■ **Problem**
Pull out each line of the records holding the string "tool".

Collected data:
┄┄┄┄┄┄

Lemma store_lookup_artifact content t :
  Tree.store content t !! patch_file =
  if Py.truthy (Py.strip content) then Some content else None.
Proof.
  unfold Tree.store. destruct (Py.truthy _).
  - apply lookup_insert_eq.
  - apply lookup_delete_eq.
Qed.

Lemma regenerate_ok_inv E w w1 rc stdout stderr :
  git_rev_parse E = (rc, stdout, stderr) →
  regenerate E w = (Ok 0, w1) →
  target w1 = Tree.store (Tree.new_overlay E stdout (target w)) (target w)
  ∧ (changed_in E (target w) = [] ∨ rc = 0).
Proof.
  intros Hrev Hrun. destruct (regenerate_run E w _ _ _ Hrev) as [tr Hr].
  rewrite Hr in Hrun.
  destruct (bool_decide _ || (rc =? 0)%Z) eqn:Hok; [|done].
  injection Hrun as <-. split; [done|].
  apply orb_true_iff in Hok as [Hc%bool_decide_eq_true | Hz%Z.eqb_eq]; auto.
Qed.

(** X20: after a regeneration that returns 0, the artifact exists exactly
    when some changed file yielded a hunk (changed files whose diff did not
    exit with 1 leave none), it is then the document of these hunks, and no
    other path has changed. *)
Theorem regenerate_artifact (E : Env) (w w1 : World) :
  regenerate E w = (Ok 0, w1) →
  let hunks := omap (Spec.hunk E (target w)) (changed_in E (target w)) in
  (is_Some (target w1 !! patch_file) ↔ hunks ≠ [])
  ∧ (hunks ≠ [] →
     target w1 !! patch_file =
     Some (Spec.document (Py.take 7 (Py.strip (git_rev_parse E).1.2)) (today E) hunks))
  ∧ delete patch_file (target w1) = delete patch_file (target w).
Proof.
  intros Hrun hunks.
  destruct (git_rev_parse E) as [[rc out] err] eqn:Hrev. cbn [fst snd].
  destruct (regenerate_ok_inv E w w1 _ _ _ Hrev Hrun) as [-> _].
  rewrite store_lookup_artifact, new_overlay_document. fold hunks.
  pose proof (document_blank_iff (Py.take 7 (Py.strip out)) (today E) hunks) as Hb.
  destruct (Py.truthy _) eqn:Ht.
  - apply truthy_true in Ht. split_and!.
    + split; [intros _; by rewrite <- Hb | eauto].
    + done.
    + unfold Tree.store. apply truthy_true in Ht as ->. apply delete_insert_eq.
  - apply truthy_false in Ht. split_and!.
    + split; [by intros [? [=]] | intros Hne; by apply Hb in Ht].
    + intros Hne. by apply Hb in Ht.
    + unfold Tree.store. apply truthy_false in Ht as ->. apply delete_delete_eq.
Qed.

Lemma regenerate_artifact_witness :
  let w := {| target := delete patch_file (target Demo.world1); trace := [] |} in
  ∃ w1, regenerate Demo.env0 w = (Ok 0, w1)
        ∧ target w1 !! patch_file = Some (Demo.overlay "2024-05-02").
Proof.
  intros w.
  assert (H : regenerate Demo.env0 w =
              (Ok 0, {| target := target Demo.world1;
                        trace := [EvGitRevParse; EvDiff "a.txt" Demo.v2 Demo.v1] |})).
  { vm_compute. reflexivity. }
  eexists. split; [exact H|].
  destruct (regenerate_artifact Demo.env0 w _ H) as (_ & Hdoc & _).
  apply Hdoc. vm_compute. congruence.
Defined.

Lemma cmd_update_ok_regenerate E auto_yes w w1 :
  cmd_update E auto_yes w = (Ok 0, w1) →
  ∃ wp, regenerate E wp = (Ok 0, w1).
Proof.
  intros Hrun. apply cmd_update_ok_inv in Hrun as (_ & _ & _ & Hbody).
  match type of Hbody with update_body E auto_yes ?w0 = _ =>
    destruct (update_body_run E auto_yes w0) as [tr Hb] end.
  rewrite Hb in Hbody. by apply reapply_ok_inv in Hbody.
Qed.

Lemma cmd_update_ok_artifact E auto_yes w w1 content rc stdout stderr :
  git_rev_parse E = (rc, stdout, stderr) →
  cmd_update E auto_yes w = (Ok 0, w1) →
  target w1 !! patch_file = Some content →
  rc = 0
  ∧ ∃ hunks, hunks ≠ []
      ∧ content = PatchHeader.to_string
                    {| base_commit := Py.take 7 (Py.strip stdout);
                       generated := today E |}
                  +:+ Py.join Py.nl hunks.
Proof.
  intros Hrev Hrun Hc. apply cmd_update_ok_regenerate in Hrun as [wp Hreg].
  destruct (regenerate_ok_inv E wp w1 _ _ _ Hrev Hreg) as [Ht Hrc].
  rewrite Ht, store_lookup_artifact, new_overlay_document in Hc.
  destruct (Py.truthy _) eqn:Htr; [|done]. injection Hc as <-.
  apply truthy_true in Htr. rewrite document_blank_iff in Htr.
  split.
  - destruct Hrc as [Hch|]; [|done]. rewrite Hch in Htr. by destruct Htr.
  - destruct (omap _ _) as [|h hs] eqn:Hh; [done|]. by exists (h :: hs).
Qed.

(** X21: the artifact that a successful update leaves is never blank: it
    is the header of the revision of the run (cut to 7 characters) and of
    the date of the day, followed by at least one hunk; and the revision
    query of that run succeeded. *)
Theorem cmd_update_artifact_shape (E : Env) (auto_yes : bool) (w w1 : World)
    (content : string) :
  cmd_update E auto_yes w = (Ok 0, w1) →
  target w1 !! patch_file = Some content →
  Py.strip content ≠ ""
  ∧ (git_rev_parse E).1.1 = 0
  ∧ ∃ hunks, hunks ≠ []
      ∧ content = PatchHeader.to_string
                    {| base_commit := Py.take 7 (Py.strip (git_rev_parse E).1.2);
                       generated := today E |}
                  +:+ Py.join Py.nl hunks.
Proof.
  intros Hrun Hc.
  destruct (git_rev_parse E) as [[rc out] err] eqn:Hrev. cbn [fst snd].
  destruct (cmd_update_ok_artifact E auto_yes w w1 content _ _ _ Hrev Hrun Hc)
    as (Hrc & hunks & Hne & ->).
  split_and!; [|done|by exists hunks].
  destruct (to_string_hash {| base_commit := Py.take 7 (Py.strip out);
                              generated := today E |}) as [s ->].
  rewrite append_String. apply strip_hash.
Qed.

Lemma cmd_update_artifact_shape_witness :
  cmd_update Demo.env0 false Demo.world0 = (Ok 0, Demo.world1)
  ∧ target Demo.world1 !! patch_file = Some (Demo.overlay "2024-05-02")
  ∧ Py.strip (Demo.overlay "2024-05-02") ≠ "".
Proof.
  assert (H1 : cmd_update Demo.env0 false Demo.world0 = (Ok 0, Demo.world1))
    by (vm_compute; reflexivity).
  assert (H2 : target Demo.world1 !! patch_file = Some (Demo.overlay "2024-05-02"))
    by (vm_compute; reflexivity).
  split_and!; [exact H1 | exact H2 |].
  exact (proj1 (cmd_update_artifact_shape Demo.env0 false Demo.world0 Demo.world1
                  _ H1 H2)).
Defined.

(** X22: after a successful update that leaves an artifact,
    [get_patch_base_commit] returns the revision of the run cut to 7
    characters, when git printed a revision of [[a-f0-9]] characters. *)
Theorem cmd_update_base_commit (E : Env) (auto_yes : bool) (w w1 : World) :
  cmd_update E auto_yes w = (Ok 0, w1) →
  is_Some (target w1 !! patch_file) →
  let revision := Py.take 7 (Py.strip (git_rev_parse E).1.2) in
  revision ≠ "" →
  Py.all_chars Re.is_hex revision = true →
  get_patch_base_commit w1 = (Ok (Some revision), w1).
Proof.
  intros Hrun [content Hc] revision Hne Hhex. subst revision.
  destruct (git_rev_parse E) as [[rc out] err] eqn:Hrev. cbn [fst snd] in *.
  destruct (cmd_update_ok_artifact E auto_yes w w1 content _ _ _ Hrev Hrun Hc)
    as (_ & hunks & _ & ->).
  unfold get_patch_base_commit, bind. rewrite read_patch_file_run, Hc.
  cbn [default from_option id].
  set (h := {| base_commit := Py.take 7 (Py.strip out); generated := today E |}).
  assert (Ht : Py.truthy (PatchHeader.to_string h +:+ Py.join Py.nl hunks) = true).
  { destruct (to_string_hash h) as [s ->]. by rewrite append_String. }
  rewrite Ht. subst h.
  unfold PatchHeader.to_string. cbn [base_commit generated].
  rewrite !append_assoc', parse_base_line by by apply all_hex_all_dot.
  rewrite greedy_id by done. by apply truthy_true in Hne as ->.
Qed.

Lemma cmd_update_base_commit_witness :
  cmd_update Demo.env0 false Demo.world0 = (Ok 0, Demo.world1)
  ∧ get_patch_base_commit Demo.world1 = (Ok (Some "abc1234"), Demo.world1).
Proof.
  assert (H1 : cmd_update Demo.env0 false Demo.world0 = (Ok 0, Demo.world1))
    by (vm_compute; reflexivity).
  split; [exact H1|].
  refine (cmd_update_base_commit Demo.env0 false Demo.world0 Demo.world1 H1 _ _ eq_refl).
  - refine (bool_decide_unpack _ _). vm_compute. exact I.
  - vm_compute. congruence.
Defined.

(** ** The processes that generate runs *)



(** ** More on the reapplication *)

Lemma join_cons_String c l ls :
  Py.join Py.nl (String c l :: ls) = String c (Py.join Py.nl (l :: ls)).
Proof. by destruct ls. Qed.

Lemma join_split s : Py.join Py.nl (Py.split Py.LF s) = s.
Proof.
  induction s as [|c s IH]; [done|]. cbn [Py.split].
  destruct (split_cons Py.LF s) as (l & ls & Hs). rewrite Hs in IH |- *.
  destruct (Ascii.eqb c Py.LF) eqn:Hc.
  - apply Ascii.eqb_eq in Hc as ->.
    change (Py.join Py.nl ("" :: l :: ls)) with (Py.nl +:+ Py.join Py.nl (l :: ls)).
    by rewrite IH.
  - by rewrite join_cons_String, IH.
Qed.

Lemma filter_all {A} (f : A → bool) (l : list A) :
  Forall (λ x, f x = true) l → List.filter f l = l.
Proof.
  induction 1 as [|x l Hx Hl IH]; cbn [List.filter]; [done|].
  by rewrite Hx, IH.
Qed.

(** X24: a patch text that holds no line starting with [#] reaches the
    patch tool unchanged. *)
Theorem patch_body_of_plain (text : string) :
  Forall (λ line, Py.startswith "#" line = false) (Py.split Py.LF text) →
  patch_body_of text = text.
Proof.
  intros Hall. unfold patch_body_of. rewrite filter_all; [apply join_split|].
  eapply Forall_impl; [done|]. by intros line ->.
Qed.

Lemma patch_body_of_plain_witness : patch_body_of Demo.hunk_a = Demo.hunk_a.
Proof.
  apply (patch_body_of_plain Demo.hunk_a). vm_compute. repeat constructor.
Defined.

Lemma reapply_without_body E existing w :
  Py.strip (patch_body_of existing) = "" →
  reapply E existing w = regenerate E w.
Proof.
  intros Hbody. unfold reapply.
  destruct (Py.truthy (Py.strip existing)) eqn:Hnb; [|done].
  apply truthy_true in Hnb. unfold bind.
  by rewrite !apply_patch_comments.
Qed.

(** X25: a stored overlay that holds only comment lines (a header without
    hunks, for one) is not handed to the patch tool; the update succeeds,
    every managed path that the source has ends up equal to the source, and
    the artifact is removed. *)
Theorem update_with_comment_overlay (E : Env) (auto_yes : bool) (w : World)
    (stored : string) :
  git_dir E = true →
  is_Some (source E !! manifest_file) →
  staged_of (git_staged E) ∩ list_to_set (distributable E) = ∅ →
  target w !! patch_file = Some stored →
  Py.strip (patch_body_of stored) = "" →
  ∃ w', cmd_update E auto_yes w = (Ok 0, w')
        ∧ target w' !! patch_file = None
        ∧ (∀ p s, p ∈ distributable E → p ≠ patch_file →
                  source E !! p = Some s → target w' !! p = Some s)
        ∧ (trace w' = (trace w ++ [EvGitStaged])%list
           ∨ trace w' = (trace w ++ [EvGitStaged; EvInput])%list).
Proof.
  intros Hgit Hman Hconf Hst Hbody. unfold cmd_update. rewrite Hgit. cbn [negb].
  rewrite bool_decide_true by done. cbn [negb].
  unfold bind at 1. unfold get_staged_files, bind at 1, log, ret.
  rewrite bool_decide_true by done. cbn [negb].
  match goal with |- context [update_body E auto_yes ?w0] =>
    destruct (update_body_run_prompt E auto_yes w0) as (tr & -> & Htr) end.
  cbn [target trace]. rewrite Hst. cbn [default from_option id].
  rewrite reapply_without_body by done.
  unfold regenerate. unfold bind at 1. cbn [target].
  rewrite refreshed_changed_nil. unfold bind. rewrite write_patch_file_run.
  eexists. split; [reflexivity|]. cbn [target trace]. unfold Tree.store.
  cbn [Py.strip Py.lstrip Py.rstrip Py.truthy].
  split_and!.
  - apply lookup_delete_eq.
  - intros p s Hp Hne Hs. rewrite lookup_delete_ne by done.
    by apply refreshed_lookup_managed.
  - destruct Htr as [-> | ->]; [left|right]; by rewrite <- app_assoc.
Qed.

Lemma update_with_comment_overlay_witness :
  let header := PatchHeader.to_string (mkPatchHeader "abc1234" "2024-05-01") in
  let w := {| target := <[patch_file := header]> Cases.tree_fresh; trace := [] |} in
  ∃ w', cmd_update Demo.env0 false w = (Ok 0, w')
        ∧ target w' !! patch_file = None.
Proof.
  intros header w.
  assert (Hman : is_Some (source Demo.env0 !! manifest_file)).
  { refine (bool_decide_unpack _ _). vm_compute. exact I. }
  assert (Hconf : staged_of (git_staged Demo.env0)
                    ∩ list_to_set (distributable Demo.env0) = ∅).
  { apply intersection_empty_l_L. }
  assert (Hst : target w !! patch_file = Some header) by apply lookup_insert_eq.
  destruct (update_with_comment_overlay Demo.env0 false w header
              eq_refl Hman Hconf Hst eq_refl) as (w' & Hrun & Hov & _).
  by exists w'.
Defined.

┄┄┄┄┄┄

■ **Solution to this task**
    patch tool unchanged. *)
    hunks, for one) is not handed to the patch tool; the update succeeds,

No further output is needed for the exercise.